Apache Cassandra - Learning Module

Loading content...

0/273

Tunable Consistency

Consistency as a Dial, Not a Switch

Traditional databases offer a binary choice: either you have strong consistency (every read sees the most recent write) or you don't. But in globally distributed systems, this binary thinking creates painful trade-offs. Strong consistency in a system spanning continents means every operation waits for cross-continental acknowledgment—introducing latency that kills user experience.

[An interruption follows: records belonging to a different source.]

Lemma run_queue_ops_inv ops h q ns h' q' outs :
  queue_inv h q ns ->
  run_queue_ops ops h q = Some (h', q', outs) ->
  exists ns', queue_inv h' q' ns' /\
              outs ++ ns'.*2 = ns.*2 ++ enqueued ops.
Proof.
  revert h q ns outs.
  induction ops as [|[fd node|] ops IH]; intros h q ns outs Hinv Hrun.
  - simpl in Hrun. injection Hrun as <- <- <-. exists ns. split; [done|].
    unfold enqueued. simpl. by rewrite app_nil_r.
  - cbn [run_queue_ops] in Hrun.
    destruct (malloc_ok h node) eqn:Hfresh; [|done].
    destruct node as [a|].
    + apply bool_decide_eq_true in Hfresh.
      destruct (enqueue_inv h q ns fd a Hinv Hfresh) as (h1 & q1 & He & Hinv1).
      rewrite He in Hrun.
      destruct (IH _ _ _ _ Hinv1 Hrun) as (ns' & Hinv' & Hout).
      exists ns'. split; [done|]. rewrite Hout, fmap_app, <- app_assoc. done.
    + cbn [enqueue] in Hrun. by apply (IH _ _ _ _ Hinv Hrun).
  - cbn [run_queue_ops] in Hrun. destruct ns as [|[a fd] ns].
    + rewrite (dequeue_empty _ _ Hinv) in Hrun.
      by apply (IH _ _ _ _ Hinv Hrun).
    + destruct (dequeue_inv _ _ _ _ _ Hinv) as (q1 & Hd & Hinv1).
      rewrite Hd in Hrun.
      destruct (run_queue_ops ops (delete a h) q1) as [[[h2 q2] outs2]|] eqn:Hr;
        [|done].
      simpl in Hrun. injection Hrun as <- <- <-.
      destruct (IH _ _ _ _ Hinv1 Hr) as (ns' & Hinv' & Hout).
      exists ns'. split; [done|]. simpl. by rewrite Hout.
Qed.

End queue.



Lemma run_queue_ops_defined
    (ops : list queue_op) (h : node_heap) (q : conn_queue_t)
    (ns : list (addr * Z)) :
  queue_inv h q ns ->
  NoDup (alloc_addrs ops) ->
  (forall a, a ∈ alloc_addrs ops -> h !! a = None) ->
  is_Some (run_queue_ops ops h q).
Proof.
  revert h q ns.
  induction ops as [|[fd [a|]|] ops IH]; intros h q ns Hinv Hnd Hfresh.
  - by eexists.
  - cbn [run_queue_ops]. unfold alloc_addrs in Hnd, Hfresh. simpl in Hnd, Hfresh.
    apply NoDup_cons in Hnd as [Ha Hnd].
    assert (h !! a = None) as Hnone by (apply Hfresh, list_elem_of_here).
    unfold malloc_ok. rewrite bool_decide_eq_true_2 by done.
    destruct (enqueue_inv h q ns fd a Hinv Hnone) as (h1 & q1 & -> & Hinv1).
    apply (IH _ _ _ Hinv1 Hnd).
    intros b Hb. apply not_elem_of_dom.
    destruct Hinv1 as (_ & _ & _ & ->). destruct Hinv as (_ & _ & _ & Hdom).
    rewrite fmap_app, elem_of_list_to_set, elem_of_app. simpl.
    intros [Hin|Hin%list_elem_of_singleton].
    + assert (b ∈ dom h) as Hd by (by rewrite Hdom, elem_of_list_to_set).
      apply elem_of_dom in Hd as [? Hd].
      rewrite Hfresh in Hd; [done | by apply list_elem_of_further].
    + subst b. by apply Ha.
  - cbn [run_queue_ops malloc_ok enqueue]. by apply (IH _ _ ns).
  - cbn [run_queue_ops]. destruct ns as [|[a fd] ns].
    + rewrite (dequeue_empty _ _ Hinv). by apply (IH _ _ []).
    + destruct (dequeue_inv _ _ _ _ _ Hinv) as (q1 & -> & Hinv1).
      destruct (IH (delete a h) q1 ns Hinv1 Hnd) as [[[h2 q2] outs] ->].
      * intros b Hb. rewrite lookup_delete_None. right. by apply Hfresh.
      * by eexists.
Qed.

(** C8.  [enqueue] has no waiting outcome: it returns on every input.
    When [malloc] fails it prints its diagnostic and returns with heap
    and queue exactly as they were; the accept loop then goes on with the
    accepted descriptor neither queued nor closed.  When [malloc]
    succeeds the handle is appended at the tail and the condition
    variable is signalled. *)
Theorem enqueue_succeeds_unless_alloc_fails :
  (forall h q fd,
     enqueue h q fd None
     = ((h, q), [EvPerror "Failed to allocate memory for connection node"])) /\
  (forall s r,
     0 <= r ->
     q_heap (accept_step r None s) = q_heap s /\
     queue (accept_step r None s) = queue s /\
     trace (accept_step r None s)
     = trace s ++ [EvAccept r; EvPrintf LogAccepted;
                   EvPerror "Failed to allocate memory for connection node"]) /\
  (forall h q ns fd a,
     queue_inv h q ns -> h !! a = None ->
     exists h' q',
       enqueue h q fd (Some a) = ((h', q'), [EvCondSignal]) /\
       queue_inv h' q' (ns ++ [(a, fd)]) /\
       queue_contents h' q' = queue_contents h q ++ [fd]).
Proof.
  split; [done|]. split.
  - intros s r Hr. unfold accept_step.
    destruct (decide (r < 0)); [lia|]. done.
  - intros h q ns fd a Hinv Hfresh.
    destruct (enqueue_inv h q ns fd a Hinv Hfresh) as (h' & q' & He & Hinv').
    exists h', q'. split; [done|]. split; [done|].
    rewrite (queue_contents_inv _ _ _ Hinv), (queue_contents_inv _ _ _ Hinv').
    by rewrite fmap_app.
Qed.

Lemma enqueue_succeeds_unless_alloc_fails_witness :
  exists h' q',
    enqueue ∅ init_queue 7 (Some 1%positive) = ((h', q'), [EvCondSignal]) /\
    queue_inv h' q' [(1%positive, 7)] /\
    queue_contents h' q' = [7].
Proof.
  destruct enqueue_succeeds_unless_alloc_fails as (_ & _ & Hok).
  exact (Hok ∅ init_queue [] 7 1%positive queue_inv_init eq_refl).
Defined.

(** ** The running server *)

Section server.
Implicit Types (s : system) (a : action).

Apache Cassandra introduces a revolutionary concept: tunable consistency. Instead of a global setting, Cassandra allows you to specify consistency requirements per-operation. A user login might require strong consistency, while updating a view counter can tolerate eventual consistency. This granular control lets you optimize each operation for its specific requirements.

What You Will Learn

By the end of this page, you will understand: (1) Cassandra's consistency levels and what each guarantees, (2) The relationship between consistency levels and the CAP theorem, (3) How to achieve strong consistency in Cassandra when needed, (4) Common consistency patterns for different use cases, (5) The performance implications of each consistency level, and (6) Best practices for choosing the right consistency level.

Understanding Consistency Levels

A consistency level (CL) defines how many replica nodes must respond to a read or write operation before the coordinator considers it successful. Different CLs provide different guarantees about data consistency and availability.

Write Consistency Level: Specifies how many replicas must acknowledge the write before returning success to the client.

Read Consistency Level: Specifies how many replicas must respond with data before the coordinator returns to the client.

Let's examine each consistency level in detail:

Cassandra Consistency Levels
Consistency Level	Write Behavior	Read Behavior	Use Case
ANY	Returns after any node (including hinted handoff) acknowledges	Cannot be used for reads	Maximum write availability; fire-and-forget logging
ONE	Returns after 1 replica acknowledges	Returns data from 1 replica	Fastest; acceptable for non-critical data
TWO	Returns after 2 replicas acknowledge	Returns data after reading from 2 replicas	Slightly more durable; rarely used
THREE	Returns after 3 replicas acknowledge	Returns data after reading from 3 replicas	Triple redundancy checks; rarely used
QUORUM	Returns after (RF/2)+1 replicas acknowledge	Returns data after (RF/2)+1 replicas respond	Strong consistency when paired together
LOCAL_QUORUM	Quorum within local datacenter only	Quorum read from local datacenter only	Low-latency strong consistency within a DC
EACH_QUORUM	Quorum in each datacenter	Cannot be used for reads	Multi-DC strong consistency for writes
ALL	Returns after all replicas acknowledge	Returns data after all replicas respond	Maximum consistency; lowest availability

Understanding Quorum:

Quorum is the most important consistency level to understand. With RF (replication factor) = 3:

QUORUM = (3/2) + 1 = 2 replicas

With RF = 5:

QUORUM = (5/2) + 1 = 3 replicas

The quorum formula ensures that a majority of replicas participate, which has a crucial property: any two quorums must have at least one node in common. This overlap is what enables strong consistency.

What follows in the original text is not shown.